Tuesday, September 21, 2021

My Eyes Don't Deceive Me

 


The opponents of critical race theory, not more than a handful of months ago, were telling us it was a damn shame that Dr. Seuss was being cancelled for racial caricatures in a handful of nearly-forgotten children's books (yes, I do believe the Venn Diagram there is exactly a circle) but I wonder what they would say about the banning of books by Black authors in a school district in Pennsylvania. To me, it looks an awful lot like my impression that the criticism of CRT is actually a way to demonize a very specific kind of Black history (the kind that comes from Black voices and is heard from even when it isn't February) is pretty much the mood being catered to. 

The reason certain people want CRT to be minimized, want to discredit the 1619 Project, want to talk about All Lives Matter instead of why Black lives need to be discussed, why Latino/a/ex lives need to be discussed, why Asian lives need to be discussed, all within their contexts, is because the context doesn't show white culture in a positive light. Because it shouldn't. 

In discussing policing in the US, it's hard to divorce law enforcement from the slave patrols charged with keeping the peace (for a very racially-biased version thereof) in our early history, and about as hard to separate our Border Patrol from the same. 

So when right wing people talk about caravans and the gathering of Haitian refugees (just like the "threat" of Syrian refugees) and think of course violence will turn them away because who even are they? I don't think my eyes deceive me. I see human beings who deserve life, liberty and the pursuit of happiness. But I know those other folks don't and I see what they are, too. And it's not so much that I want to emulate our nation's founders--I think we could do better. 

We are not free if we don't believe in these principles for all. All. One runny pimple on Montana's ass just got upset at the notion of a mere 75 Afghan refugees resettling there, some very small quantity of a huddled mass of people yearning to breathe free.  Sure, 75 human beings, with hardly nothing to their names, women and children included, are going to overrun your whole dumb gun-toting red white and blue-blooded state.

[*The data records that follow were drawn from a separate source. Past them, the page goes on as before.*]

Definition get_todos_display : M str :=
  self ← get_self;
  match todos self with
  | [] => mret empty_state_html
  | _ :: _ =>
      let html := style_html in
      let total := Z.of_nat (length (todos self)) in
      let completed :=
        py_sum ((fun _ => 1) <$> filter (fun todo => completed todo) (todos self)) in
      let pending := total - completed in
      let html := html ++ stats_html total completed pending in
      let html := fold_left (fun html todo => html ++ row_html todo) (todos self) html in
      let html := html ++ lit "</div>" in
      mret html
  end.

(** ** The mutating methods *)

(** [add_todo].  [now] is the value of
    [datetime.now().strftime("%Y-%m-%d %H:%M:%S")] at the call, the only
    input the method takes from its environment. *)
Definition add_todo (text : str) (now : str) : M (str * str) :=
  if py_not text || is_empty_str (strip text) then
    display ← get_todos_display;
    mret (display, lit "Please enter a todo item")
  else
    self ← get_self;
    let todo :=
      {| id := next_id self;
         text := strip text;
         completed := false;
         created_at := now |} in
    set_todos (todos self ++ [todo]);;
    self ← get_self;
    set_next_id (next_id self + 1);;
    display ← get_todos_display;
    mret (display, lit "").

(** The loop of [toggle_todo]: the first todo whose id matches is updated
    in place, then [break]. *)
Fixpoint toggle_loop (todo_id : Z) (l : list todo) : list todo :=
  match l with
  | [] => []
  | todo :: rest =>
      if bool_decide (id todo = todo_id) then
        {| id := id todo;
           text := text todo;
           completed := negb (completed todo);
           created_at := created_at todo |} :: rest
      else todo :: toggle_loop todo_id rest
  end.

Definition toggle_todo (todo_id : Z) : M str :=
  self ← get_self;
  set_todos (toggle_loop todo_id (todos self));;
  get_todos_display.

Definition delete_todo (todo_id : Z) : M str :=
  self ← get_self;
  set_todos (filter (fun todo => id todo ≠ todo_id) (todos self));;
  get_todos_display.

(** The loop of [edit_todo], of the same shape as [toggle_loop]. *)
Fixpoint edit_loop (todo_id : Z) (new_text : str) (l : list todo) : list todo :=
  match l with
  | [] => []
  | todo :: rest =>
      if bool_decide (id todo = todo_id) then
        {| id := id todo;
           text := strip new_text;
           completed := completed todo;
           created_at := created_at todo |} :: rest
      else todo :: edit_loop todo_id new_text rest
  end.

I'm not a Christian, but I believe what you are willing to do for the people with the least is your whole job as a human, because you need to know that could be you, too.  Politics and weather and poverty and all the shit fate throws at you permitting. But there's a very good label for what my eyes see when I see CBP deploying whips (or whatever your sensibility prefers to call the lash or the strap) on Haitian asylum-seekers. 

And it's the very word the anti-CRT folks want to pretend very much the US isn't about anymore, but you know what? Maybe we still live with that history and need to recognize and confront it. And we shouldn't fear people fleeing from danger so much as to hate, revile, and punish them on top of their own tragedy. 


2 comments:

Ten Bears said...

Weather, “climate”, the atmosphere, the thin layer of potentially toxic gases we live in that envelopes the only ball of rock we know of we can live on, does not recognize the boundaries of “nation/states”. Ask the Neanderthal.

It is beginning: I have harped on this for years, it’s the climate not conflict that’s driving the migration. We’re not going to stop the migration. It can’t be stopped.

We’re not going to stop millions or tens of millions, perhaps even hundreds of millions, of people determined to leave someplace that has become uninhabitable by just saying “no”. That is without a doubt the stupidest thing I’ve ever heard. A part of the world is rapidly becoming uninhabitable, and the people are leaving.

We’re not going to stop it. We won’t stop it. It can’t be stopped.

And it is playing out equally on both sides of the planet ~ When we look to the middle east and beyond the wars over oil and religious insanity we find drought. Mega-drought, rapid desertification, and the outright theft of one nation/state’s water by her neighbor to the south. And famine. That population is fleeing north. It can’t be stopped. It won’t be stopped.

So too on our side of the pond, something I’ve been pointing to for several years but only recently catching the attention of the mainstream with the advent of drumpf uck’s ooga-booga caravan of Central American refugees fleeing not just crime and violence but drought. Mega-drought, rapid desertification and famine. That population is fleeing north. It can’t be stopped. It won’t be stopped.

You can’t stop the migration. Weather, “climate”, the atmosphere, the thin layer of potentially toxic gases we live in that envelopes the only ball of rock we know of we can live on, does not recognize the boundaries of “nation/states”. Ask the Neanderthal.

Vixen Strangely said...

A lot of people who pretended that climate change wasn't real knew it was, but convinced themselves it was only happening to "other people", and equally told themselves a lie that it wouldn't matter, it wouldn't catch up to them, no one would knock on their door and say a bill was due for the pain caused. A lot of people are at the door now, and yes, they all matter. Does this mean the same people will now learn we live on one planet and share the fate of it--

Probably still not for a lot of people. Like ants fighting over a spat-out peppermint. But I think some people will get it. Or I hope, anyway.